(** The tree accessor of the transport bound to [device] only hands out
    the reference to the feature tree (section 4.1: a non-owning
    reference), it does not change any object. *)
Definition tree_accessor_pure (w : World E) (device : pointer) : Prop :=
  snd (get_genicam (ARV_DEVICE_GET_CLASS (objs w) device) device (objs w)) = objs w.

End Device.

(** ** Genicam nodes and a transport to run the device functions on

    Modelled from the spec: the Genicam node classes (arvgcinteger.c,
    arvgcfloat.c, arvgcboolean.c, arvgcenumeration.c, arvgcstring.c,
    arvgccommand.c), the node lookup of arvgc.c and every concrete
    transport are outside [src/]. The nodes follow sections 3 and 4.2 of
    the specification: a closed set of six variants, numeric variants with
    an inclusive [min, max], integer and string access to an enumeration
    through its entries, boolean access by truthiness. *)

Inductive ArvGcNode :=
| GcInteger (value min max : Z)
| GcFloat (value min max : float)
| GcBoolean (value : bool)
| GcEnumeration (entries : list (string * Z)) (value : Z)
| GcString (value : string)
| GcCommand (executions : nat).

Inductive GObject :=
| ObjDevice (genicam : pointer) (memory : gmap N N)
| ObjGc (nodes : gmap string pointer)
| ObjNode (node : ArvGcNode)
| ObjStream (device callback user_data : pointer).

Abbreviation Objects := (gmap N GObject).

#[global] Instance GType_eq_dec : EqDecision GType.
Proof. solve_decision. Defined.

Definition node_type (n : ArvGcNode) : GType :=
  match n with
  | GcInteger _ _ _ => ARV_TYPE_GC_INTEGER
  | GcFloat _ _ _ => ARV_TYPE_GC_FLOAT
  | GcBoolean _ => ARV_TYPE_GC_BOOLEAN
  | GcEnumeration _ _ => ARV_TYPE_GC_ENUMERATION
  | GcString _ => ARV_TYPE_GC_STRING
  | GcCommand _ => ARV_TYPE_GC_COMMAND
  end.

Definition object_is_a (e : Objects) (p : pointer) (t : GType) : bool :=
  match e !! p with
  | Some (ObjDevice _ _) => bool_decide (t = ARV_TYPE_DEVICE)
  | Some (ObjGc _) => bool_decide (t = ARV_TYPE_GC)
  | Some (ObjNode n) => bool_decide (t = node_type n)
  | _ => false
  end.

(** [lookup(name) -> node-or-empty] *)
Definition gc_get_node (e : Objects) (genicam : pointer) (name : string) : pointer :=
  match e !! genicam with
  | Some (ObjGc nodes) => default NULL (nodes !! name)
  | _ => NULL
  end.

Definition read_node {A} (p : pointer) (dflt : A) (f : ArvGcNode -> A) (e : Objects)
    : A * Objects :=
  match e !! p with
  | Some (ObjNode n) => (f n, e)
  | _ => (dflt, e)
  end.

Definition update_node (p : pointer) (f : ArvGcNode -> ArvGcNode) (e : Objects)
    : unit * Objects :=
  match e !! p with
  | Some (ObjNode n) => (tt, <[p := ObjNode (f n)]> e)
  | _ => (tt, e)
  end.

Definition entry_of_name (entries : list (string * Z)) (name : string) : option Z :=
  snd <$> List.find (fun en => bool_decide (fst en = name)) entries.

Definition entry_of_value (entries : list (string * Z)) (v : Z) : option string :=
  fst <$> List.find (fun en => bool_decide (snd en = v)) entries.

Definition gc_command_execute (p : pointer) : Objects -> unit * Objects :=
  update_node p (fun n => match n with GcCommand k => GcCommand (S k) | _ => n end).

Definition gc_integer_set_value (p : pointer) (v : Z) : Objects -> unit * Objects :=
  update_node p (fun n => match n with GcInteger _ lo hi => GcInteger v lo hi | _ => n end).
Definition gc_integer_get_value (p : pointer) : Objects -> Z * Objects :=
  read_node p 0%Z (fun n => match n with GcInteger v _ _ => v | _ => 0%Z end).
Definition gc_integer_get_min (p : pointer) : Objects -> Z * Objects :=
  read_node p 0%Z (fun n => match n with GcInteger _ lo _ => lo | _ => 0%Z end).
Definition gc_integer_get_max (p : pointer) : Objects -> Z * Objects :=
  read_node p 0%Z (fun n => match n with GcInteger _ _ hi => hi | _ => 0%Z end).

Definition gc_float_set_value (p : pointer) (v : float) : Objects -> unit * Objects :=
  update_node p (fun n => match n with GcFloat _ lo hi => GcFloat v lo hi | _ => n end).
Definition gc_float_get_value (p : pointer) : Objects -> float * Objects :=
  read_node p 0%float (fun n => match n with GcFloat v _ _ => v | _ => 0%float end).
Definition gc_float_get_min (p : pointer) : Objects -> float * Objects :=
  read_node p 0%float (fun n => match n with GcFloat _ lo _ => lo | _ => 0%float end).
Definition gc_float_get_max (p : pointer) : Objects -> float * Objects :=
  read_node p 0%float (fun n => match n with GcFloat _ _ hi => hi | _ => 0%float end).

(** set: nonzero -> true; get: 0 or 1 *)
Definition gc_boolean_set_value (p : pointer) (v : Z) : Objects -> unit * Objects :=
  update_node p (fun n => match n with GcBoolean _ => GcBoolean (negb (v =? 0)%Z) | _ => n end).
Definition gc_boolean_get_value (p : pointer) : Objects -> Z * Objects :=
  read_node p 0%Z (fun n => match n with GcBoolean b => Z.b2z b | _ => 0%Z end).

Definition gc_enumeration_set_int_value (p : pointer) (v : Z) : Objects -> unit * Objects :=
  update_node p (fun n => match n with GcEnumeration en _ => GcEnumeration en v | _ => n end).
Definition gc_enumeration_get_int_value (p : pointer) : Objects -> Z * Objects :=
  read_node p 0%Z (fun n => match n with GcEnumeration _ v => v | _ => 0%Z end).
Definition gc_enumeration_set_string_value (p : pointer) (s : string)
    : Objects -> unit * Objects :=
  update_node p (fun n =>
    match n with
    | GcEnumeration en v => GcEnumeration en (default v (entry_of_name en s))
    | _ => n
    end).
Definition gc_enumeration_get_string_value (p : pointer) : Objects -> cstring * Objects :=
  read_node p None (fun n =>
    match n with GcEnumeration en v => entry_of_value en v | _ => None end).

Definition gc_string_set_value (p : pointer) (s : string) : Objects -> unit * Objects :=
  update_node p (fun n => match n with GcString _ => GcString s | _ => n end).
Definition gc_string_get_value (p : pointer) : Objects -> cstring * Objects :=
  read_node p None (fun n => match n with GcString s => Some s | _ => None end).

(** A transport backed by a byte-addressed device memory held in the device
    object; registers are four bytes, most significant first. It keeps the
    XML accessor that [arv_device_class_init] installs. *)

Definition read_bytes (memory : gmap N N) (address size : N) : list N :=
  (fun i => default 0 (memory !! (address + N.of_nat i))) <$> seq 0 (N.to_nat size).
(** C6, amended: for a listing at load time and for a candidate request,
    each of state, district and city resolves to the flat field when that
    field is truthy (present, not null, not empty), and to the field of
    the nested location object otherwise; so a truthy flat field always
    takes precedence over the nested one. *)
Theorem C6_flat_precedence k :
  k ∈ location_keys →
  (∀ item flat, _to_flat item = Ok flat →
     Py.get flat k = resolved item k
     ∧ (Py.truthy (Py.get item k) = true → Py.get flat k = Py.get item k)
     ∧ (Py.truthy (Py.get item k) = false → Py.get flat k = nested item k))
  ∧ (∀ payload cand, candidate_of payload = Ok cand →
     Py.get cand k = resolved payload k
     ∧ (Py.truthy (Py.get payload k) = true → Py.get cand k = Py.get payload k)
     ∧ (Py.truthy (Py.get payload k) = false → Py.get cand k = nested payload k)).
Proof.
  intros Hk.
  assert (∀ d v, v = resolved d k →
            v = resolved d k
            ∧ (Py.truthy (Py.get d k) = true → v = Py.get d k)
            ∧ (Py.truthy (Py.get d k) = false → v = nested d k)) as Hres.
  { intros d v ->. unfold resolved. split_and!; [done|by intros ->..]. }
  split.
  - intros item flat H. apply Hres.
    apply _to_flat_inv in H as (s & d & c & Hs & Hd & Hc & ->). simpl in *.
    apply or_else_resolved in Hs, Hd, Hc. subst s d c.
    destruct (location_keys_cases k Hk) as [->|[->| ->]];
      destruct (item !! "women_empowerment");
      repeat (rewrite get_insert_ne by done); apply get_insert_eq.
  - intros payload cand H. apply Hres.
    apply candidate_of_inv in H as (Hs & Hd & Hc).
    by destruct (location_keys_cases k Hk) as [->|[->| ->]].
Qed.

Lemma C6_flat_precedence_witness :
  "state" ∈ location_keys
  ∧ ∃ flat, _to_flat Scenario.listing = Ok flat
            ∧ Py.get flat "state" = VStr "Maharashtra".
Proof.
  assert ("state" ∈ location_keys) as Hk by apply list_elem_of_here.
  split; [exact Hk|].
  destruct (_to_flat_total Scenario.listing) as [flat Hflat];
    [vm_compute; reflexivity|].
  exists flat. split; [exact Hflat|].
  rewrite (proj1 (proj1 (C6_flat_precedence "state" Hk) _ _ Hflat)).
  vm_compute. reflexivity.
Defined.
(** Without a configuration no step throws: the only error of a step is
    that of [getScopePicks], which needs the scopes of a configuration. *)
Lemma step_returns_without_configuration (host : Host) (env : Environment)
  (step : ConventionalCommitMessage -> Prog ConventionalCommitMessage)
  (this : ConventionalCommitMessage) (past : list Entry) :
  In step (steps host) -> czConfig this = None ->
  forall e, fst (run env (step this) past) <> Throws e.
Proof.
  intros Hstep Hcfg e. simpl in Hstep.
  destruct Hstep as [<-|[<-|[<-|[<-|[<-|[<-|[]]]]]]];
    unfold_step; rewrite ?Hcfg; simpl;
    destruct (next this); simpl; try discriminate;
    repeat (match goal with
            | |- context [pickAnswer ?e ?p ?l ?q] => destruct (pickAnswer e p l q)
            | |- context [inputAnswer ?e ?p ?q ?v] => destruct (inputAnswer e p q v)
            | |- context [label ?p] => destruct (label p)
            end; simpl);
    discriminate.
Qed.

Lemma runSteps_returns_without_configuration (host : Host) (env : Environment)
  (ss : list (ConventionalCommitMessage -> Prog ConventionalCommitMessage)) :
  (forall step, In step ss -> In step (steps host)) ->
  forall this past, czConfig this = None ->
  forall e, fst (run env (runSteps ss this) past) <> Throws e.
Proof.
  induction ss as [|step rest IH]; intros Hss this past Hcfg e.
  - simpl. discriminate.
  - simpl. rewrite run_bind.
    pose proof (step_keeps host env step this past (Hss step (or_introl eq_refl)))
      as [_ Hkept].
    pose proof (step_returns_without_configuration host env step this past
                  (Hss step (or_introl eq_refl)) Hcfg) as Hreturns.
    destruct (run env (step this) past) as [[this1|e1] cs1]; simpl in *.
    + destruct Hkept as (Hcfg1 & _).
      specialize (IH (fun s Hs => Hss s (or_intror Hs)) this1 (past ++ cs1)
                    (eq_trans Hcfg1 Hcfg) e).
      destruct (run env (runSteps rest this1) (past ++ cs1)) as [[this2|e2] cs2];
        unfold after_all; simpl in *; [discriminate | exact IH].
    + now destruct (Hreturns e1).
Qed.

(** X5. Without a configuration the command never commits: whatever the
    user answers and whatever the host does, the command makes no other
    call than prompts, and it ends normally or with the [TypeError] of
    the rendering or of the missing folder. *)
Theorem no_configuration_never_commits (env : Environment) (host : Host)
  (past : list Entry) :
  Forall is_prompt (calls env (commitCommand host None) past)
  /\ (outcome env (commitCommand host None) past = Normal tt
      \/ outcome env (commitCommand host None) past = Throws (TypeError "filter")
      \/ outcome env (commitCommand host None) past = Throws (TypeError "uri")).
Proof.
  unfold calls, outcome. rewrite commitCommand_shape.
  pose proof (wizard_keeps host env None past) as [Hprompts Hkept].
  pose proof (runSteps_returns_without_configuration host env (steps host)
                (fun _ H => H) (new None) past eq_refl) as Hreturns.
  destruct (run env (runSteps (steps host) (new None)) past) as [[ccm|e] cs];
    simpl in *.
  - destruct Hkept as (Hcfg & _).
    unfold commitWhenComplete.
    destruct (complete ccm); simpl; [|rewrite app_nil_r; auto].
    destruct (workspaceFolders host) as [[|folder rest]|]; simpl;
      try (rewrite app_nil_r; auto).
    unfold message. rewrite Hcfg. simpl. rewrite app_nil_r. auto.
  - now destruct (Hreturns e).
Qed.



Section CommitFailures.

Local Arguments String.append : simpl never.

Variable env : Environment.
Variable host : Host.
Variables cwd message : string.

Ltac prefix_of l x :=
  lazymatch l with
  | x :: _ => constr:(@nil Entry)
  | ?y :: ?l' => let p := prefix_of l' x in constr:(y :: p)
  end.

Ltac prefix_to_lines l :=
  lazymatch l with
  | map LineAppended _ ++ _ => constr:(@nil Entry)
  | map LineAppended _ => constr:(@nil Entry)
  | ?y :: ?l' => let p := prefix_to_lines l' in constr:(y :: p)
  end.

Ltac later_of l :=
  lazymatch l with
  | map LineAppended _ ++ ?later => later
  | map LineAppended _ => constr:(@nil Entry)
  | _ :: ?l' => later_of l'
  end.

(** X7. [commit] never throws, and it reports the failure of a call: a
    failed call (a [git] process or an editor command that rejected) is
    the first failure of the run and the last call before the report,
    which shows the message of the error and appends the message and the
    stack to the channel; and an error message is shown only for a
    failed call. *)
Theorem commit_reports_failure (past : list Entry) :
  let cs := calls env (commit host cwd message) past in
  outcome env (commit host cwd message) past = Normal tt
  /\ (forall entry e, In entry cs -> failed_with e entry ->
        exists before, cs = before ++ entry :: report e
          /\ Forall (fun c => ~ failed c) before)
  /\ (forall text, In (ErrorMessageShown text) cs ->
        exists entry e, In entry cs /\ failed_with e entry /\ text = Error.message e).
Proof.
  intros cs. subst cs. unfold outcome, calls.
  remember (run env (commit host cwd message) past) as r eqn:Hr.
  commit_cases Hr; subst r; cbn [after fst snd].
  all: split; [reflexivity|split].
  all: try (intros entry err Hin Hfailed; in_inv Hin; subst entry; simpl in Hfailed;
            try contradiction; subst;
            match goal with
            | |- exists before, ?l = before ++ ?x :: _ /\ _ =>
                let p := prefix_of l x in exists p
            end;
            (split; [reflexivity | repeat constructor; simpl; auto])).
  all: try (intros text Hin; in_inv Hin; injection Hin as <-;
            match goal with
            | |- context [Executed ?f ?a ?c (inl ?t)] => exists (Executed f a c (inl t)), t
            | |- context [CommandExecuted ?c (Some ?t)] =>
                exists (CommandExecuted c (Some t)), t
            end;
            (split; [in_list | split; reflexivity])).
Qed.

(** X8. In a run of [commit], the sync command is called iff [autoSync]
    is set, the commit command resolved and the refresh succeeded: a
    failed staging, commit or refresh never leads to a sync. *)
Theorem sync_only_after_commit_and_refresh (past : list Entry) :
  let cs := calls env (commit host cwd message) past in
  (exists o, In (CommandExecuted "git.sync" o) cs)
  <-> autoSync (configuration host) = true
      /\ (exists r, In (Executed "git" ["commit"; "-m"; message] cwd (inr r)) cs)
      /\ In (CommandExecuted "git.refresh" None) cs.
Proof.
  intros cs.
  assert (Hcs : cs = calls env (commit host cwd message) past) by reflexivity.
  clearbody cs.
  commit_cases Hcs; subst cs.
  all: split.
  all: try (intros [o Hin]; in_inv Hin;
            (split; [reflexivity | split; [eexists; in_list | in_list]])).
  all: try (intros (Hsync & [r Hcommit] & Hrefresh); try congruence;
            in_inv Hcommit; in_inv Hrefresh; eexists; in_list).
Qed.

(** X9. In a run of [commit], the commit command is run unless the
    staging failed: [git commit] is executed iff neither the query of the
    staged paths nor the stage-all action rejected. *)
Theorem commit_attempted_unless_staging_failed (past : list Entry) :
  let cs := calls env (commit host cwd message) past in
  (exists o, In (Executed "git" ["commit"; "-m"; message] cwd o) cs)
  <-> ~ (exists e, In (Executed "git" ["diff"; "--name-only"; "--cached"] cwd (inl e)) cs
                   \/ In (CommandExecuted "git.stageAll" (Some e)) cs).
Proof.
  intros cs.
  assert (Hcs : cs = calls env (commit host cwd message) past) by reflexivity.
  clearbody cs.
  commit_cases Hcs; subst cs.
  all: split.
  all: try (intros [o Hin] [err [Hfailed|Hfailed]]; in_inv Hfailed; in_inv Hin).
  all: try (intros _; eexists; in_list).
  all: try (intros Hno; exfalso; apply Hno; eexists; first [left; in_list | right; in_list]).
Qed.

→ PROMPT
If a line in the records above contains the string "Hres", copy that line out.

→ WRITTEN RESPONSE
            ∧ (Py.truthy (Py.get d k) = false → v = nested d k)) as Hres.
  - intros item flat H. apply Hres.
  - intros payload cand H. apply Hres.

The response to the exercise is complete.